» Exercise instructions: Your answer must consist of exactly the lines below, starting with the line with "Definition o_used : M" and going on through the line with "(** ** The rings", and nothing else.
(Task inputs begins)
(* ===== verification/IoBuffer.v ===== *)
(** * common/iobuffer.c: the input and output buffer rings

    Compressed data travels through the ring [i], decoded samples through the
    ring [o].  A [struct input_s *] handed out by [i_push] or [i_pop] is the
    index of the buffer in its array. *)

From S2P Require Import Prelude Libc Snd Ring.

Definition MAX_INPUT_BUFFERS : Z := 4.
Definition MAX_OUTPUT_BUFFERS : Z := 4.
Definition IO_INPUT_BUFFER_SIZE : Z := 1024.
Definition IO_OUTPUT_BUFFER_SIZE : Z := 4608.

Record io_s : Type := Io {
  io_name : list Z;
  head : Z;        (* uint32_t *)
  tail : Z;        (* uint32_t *)
  max_buffers : Z  (* uint16_t *)
}.

Record input_s : Type := Input {
  in_data : list Z;
  in_size : Z;     (* uint16_t *)
  in_used : Z      (* uint16_t *)
}.

Record output_s : Type := Output {
  out_data : list Z;
  out_size : Z;    (* uint16_t *)
  out_used : Z;    (* uint16_t *)
  out_rate : sound_rate_e;
  out_channels : Z (* int *)
}.

(** The static variables of the file. *)
Record io_t : Type := IoState {
  io_i : io_s;
  io_o : io_s;
  input : list input_s;
  output : list output_s
}.

Definition set_io_i (x : io_s) (s : io_t) : io_t := IoState x (io_o s) (input s) (output s).
Definition set_io_o (x : io_s) (s : io_t) : io_t := IoState (io_i s) x (input s) (output s).
Definition set_input (x : list input_s) (s : io_t) : io_t :=
  IoState (io_i s) (io_o s) x (output s).
Definition set_output (x : list output_s) (s : io_t) : io_t :=
  IoState (io_i s) (io_o s) (input s) x.
Definition set_tail (t : Z) (x : io_s) : io_s := Io (io_name x) (head x) t (max_buffers x).
Definition set_head (h : Z) (x : io_s) : io_s := Io (io_name x) h (tail x) (max_buffers x).

(** ** The operations on one ring *)

Definition io_used (io : io_s) : Z := u16 (u32 (head io - tail io)).
Definition io_free (io : io_s) : Z := u16 (u32 (max_buffers io - u32 (head io - tail io))).

Definition fresh_input : input_s :=
  Input (repeat 0 (Z.to_nat IO_INPUT_BUFFER_SIZE)) IO_INPUT_BUFFER_SIZE 0.
Definition fresh_output : output_s :=
  Output (repeat 0 (Z.to_nat IO_OUTPUT_BUFFER_SIZE)) IO_OUTPUT_BUFFER_SIZE 0 SR_UNKNOWN 0.

Section Ops.
Context `{T : Target} `{C : Config}.

Definition io_debug {S} (fmt : list Z) (args : list arg) : M S unit :=
  when CONFIG_IOBUFFER_DEBUG (xprintf fmt args).

Definition io_push : M io_s Z :=
  let* io := get in
  if max_buffers io =? 0 then fault
  else
    let index := u16 (head io mod max_buffers io) in
    when (u32 (head io - tail io) >? max_buffers io)
      (xprintf &"io_push: io buffer '%s' is full, loosing data.\n" [AStr (io_name io)] ;;
       modify (fun io => set_tail (u32 (tail io + 1)) io)) ;;
    modify (fun io => set_head (u32 (head io + 1)) io) ;;
    ret index.

Definition io_pop : M io_s Z :=
  let* io := get in
  if head io >? tail io then
    (if max_buffers io =? 0 then fault
     else
       let index := u16 (tail io mod max_buffers io) in
       modify (fun io => set_tail (u32 (tail io + 1)) io) ;;
       ret index)
  else
    io_debug &"io_pop: popping empty buffer.\n" [] ;;
    ret 65535.

Definition io_input_reset_buffer (index : Z) : M io_t unit :=
  let* s := get in
  let* l := lift (zset (input s) index fresh_input) in
  put (set_input l s).

Definition io_output_reset_buffer (index : Z) : M io_t unit :=
  let* s := get in
  let* l := lift (zset (output s) index fresh_output) in
  put (set_output l s).

Definition io_reset_input : M io_t unit :=
  modify (set_io_i (Io &"input" 0 0 MAX_INPUT_BUFFERS)) ;;
  for_range 0 (Z.to_nat MAX_INPUT_BUFFERS) io_input_reset_buffer.

Definition io_reset_output : M io_t unit :=
  modify (set_io_o (Io &"output" 0 0 MAX_OUTPUT_BUFFERS)) ;;
  for_range 0 (Z.to_nat MAX_OUTPUT_BUFFERS) io_output_reset_buffer.

Definition io_init : M io_t unit :=
  io_debug &"io_init\n" [] ;;
  io_reset_input ;;
  io_reset_output ;;
  let* s := get in
  let* i0 := lift (zget (input s) 0) in
  io_debug &"    Input: %d buffers, each %d, total %dKB\n"
    [AInt (max_buffers (io_i s)); AInt (in_size i0);
     AInt (Z.quot (max_buffers (io_i s) * in_size i0) 1024)] ;;
  let* o0 := lift (zget (output s) 0) in
  io_debug &"    Output: %d buffers, each %d, total %dKB\n"
    [AInt (max_buffers (io_o s)); AInt (out_size o0);
     AInt (Z.quot (max_buffers (io_o s) * out_size o0) 1024)].

(** ** The input ring *)

Definition i_push : M io_t Z :=
  let* index := zoom io_i set_io_i io_push in
  io_input_reset_buffer index ;;
  ret index.

(** [None] is the NULL pointer. *)
Definition i_pop : M io_t (option Z) :=
  let* index := zoom io_i set_io_i io_pop in
  if index =? 65535 then
    io_debug &"i_pop: popping null buffer.\n" [] ;; ret None
  else ret (Some index).

Definition i_free : M io_t Z := gets (fun s => io_free (io_i s)).
Definition i_used : M io_t Z := gets (fun s => io_used (io_i s)).

(** ** The output ring *)

Definition o_push : M io_t Z :=
  let* index := zoom io_o set_io_o io_push in
  io_output_reset_buffer index ;;
  ret index.

Definition o_pop : M io_t (option Z) :=
  let* index := zoom io_o set_io_o io_pop in
  if index =? 65535 then
    io_debug &"o_pop: NULL!\n" [] ;; ret None
  else ret (Some index).

Definition o_peek : M io_t (option Z) :=
  let* s := get in
  if head (io_o s) >? tail (io_o s) then
    (if max_buffers (io_o s) =? 0 then fault
     else ret (Some (u16 (tail (io_o s) mod max_buffers (io_o s)))))
  else
    io_debug &"o_peek: popping empty buffer.\n" [] ;;
    ret None.

Definition o_free : M io_t Z := gets (fun s => io_free (io_o s)).
Definition o_free_size : M io_t Z :=
  gets (fun s => u16 (io_free (io_o s) * IO_OUTPUT_BUFFER_SIZE)).
Definition o_used : M io_t Z := gets (fun s => io_used (io_o s)).

Definition io_starving : M io_t bool :=
  let* i := i_used in
  if negb (i =? 0) then ret false
  else let* o := o_used in ret (o =? 0).

Definition cmd_io_state : M io_t unit :=
  let* s := get in
  xprintf &"Input: Free %d/%d buffers.\n" [AInt (io_free (io_i s)); AInt (max_buffers (io_i s))] ;;
  xprintf &"Output: Free %d/%d buffers.\n" [AInt (io_free (io_o s)); AInt (max_buffers (io_o s))] ;;
  xprintf &"\n" [].
End Ops.

(** ** Writing through the pointers the rings hand out *)

Definition with_input (index : Z) (f : input_s -> input_s) : M io_t unit :=
  let* s := get in
  let* b := lift (zget (input s) index) in
  let* l := lift (zset (input s) index (f b)) in
  put (set_input l s).

Definition with_output (index : Z) (f : output_s -> output_s) : M io_t unit :=
  let* s := get in
  let* b := lift (zget (output s) index) in
  let* l := lift (zset (output s) index (f b)) in
  put (set_output l s).

(** ** The rings implement bounded FIFO queues *)

(** The well-formedness of one ring.  The counters never wrap while less than
    2^32 buffers have been pushed since the last reset. *)
Definition ring_ok (io : io_s) : Prop :=
  0 < max_buffers io < 65535 /\ 0 <= tail io <= head io /\
  head io < 4294967296 /\ head io - tail io <= max_buffers io.

Definition io_ok (s : io_t) : Prop :=
  ring_ok (io_i s) /\ zlen (input s) = max_buffers (io_i s) /\
  ring_ok (io_o s) /\ zlen (output s) = max_buffers (io_o s).

(** The pending elements of a ring over the array [buf]. *)
Definition pending {A} (io : io_s) (buf : list A) : list A :=
  ring_view buf (max_buffers io) (tail io) (Z.to_nat (head io - tail io)).

Definition i_queue (s : io_t) : list input_s := pending (io_i s) (input s).
Definition o_queue (s : io_t) : list output_s := pending (io_o s) (output s).

Lemma io_used_ok io : ring_ok io -> io_used io = head io - tail io.
Proof. intros (? & ? & ? & ?). unfold io_used. wraps. lia. Qed.

Lemma io_free_ok io : ring_ok io -> io_free io = max_buffers io - (head io - tail io).
Proof. intros (? & ? & ? & ?). unfold io_free. wraps. lia. Qed.

Lemma pending_length {A} io (buf : list A) :
  ring_ok io -> zlen buf = max_buffers io -> zlen (pending io buf) = head io - tail io.
Proof.
  intros (? & ? & ? & ?) Hl. unfold pending, zlen.
  rewrite ring_view_length by (done || lia). lia.
Qed.

Section Specs.
Context `{T : Target} `{C : Config}.

Lemma wp_io_debug {S} fmt args (Q : unit -> S -> Prop) s :
  fmt_ok fmt args = true -> Q tt s -> wp (io_debug fmt args) Q s.
Proof. intros Hf HQ. apply wp_when; intros _; [by apply wp_xprintf|done]. Qed.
(Task inputs ends)
» Written answer:
Definition o_used : M io_t Z := gets (fun s => io_used (io_o s)).

Definition io_starving : M io_t bool :=
  let* i := i_used in
  if negb (i =? 0) then ret false
  else let* o := o_used in ret (o =? 0).

Definition cmd_io_state : M io_t unit :=
  let* s := get in
  xprintf &"Input: Free %d/%d buffers.\n" [AInt (io_free (io_i s)); AInt (max_buffers (io_i s))] ;;
  xprintf &"Output: Free %d/%d buffers.\n" [AInt (io_free (io_o s)); AInt (max_buffers (io_o s))] ;;
  xprintf &"\n" [].
End Ops.

(** ** Writing through the pointers the rings hand out *)

Definition with_input (index : Z) (f : input_s -> input_s) : M io_t unit :=
  let* s := get in
  let* b := lift (zget (input s) index) in
  let* l := lift (zset (input s) index (f b)) in
  put (set_input l s).

Definition with_output (index : Z) (f : output_s -> output_s) : M io_t unit :=
  let* s := get in
  let* b := lift (zget (output s) index) in
  let* l := lift (zset (output s) index (f b)) in
  put (set_output l s).

(** ** The rings implement bounded FIFO queues *)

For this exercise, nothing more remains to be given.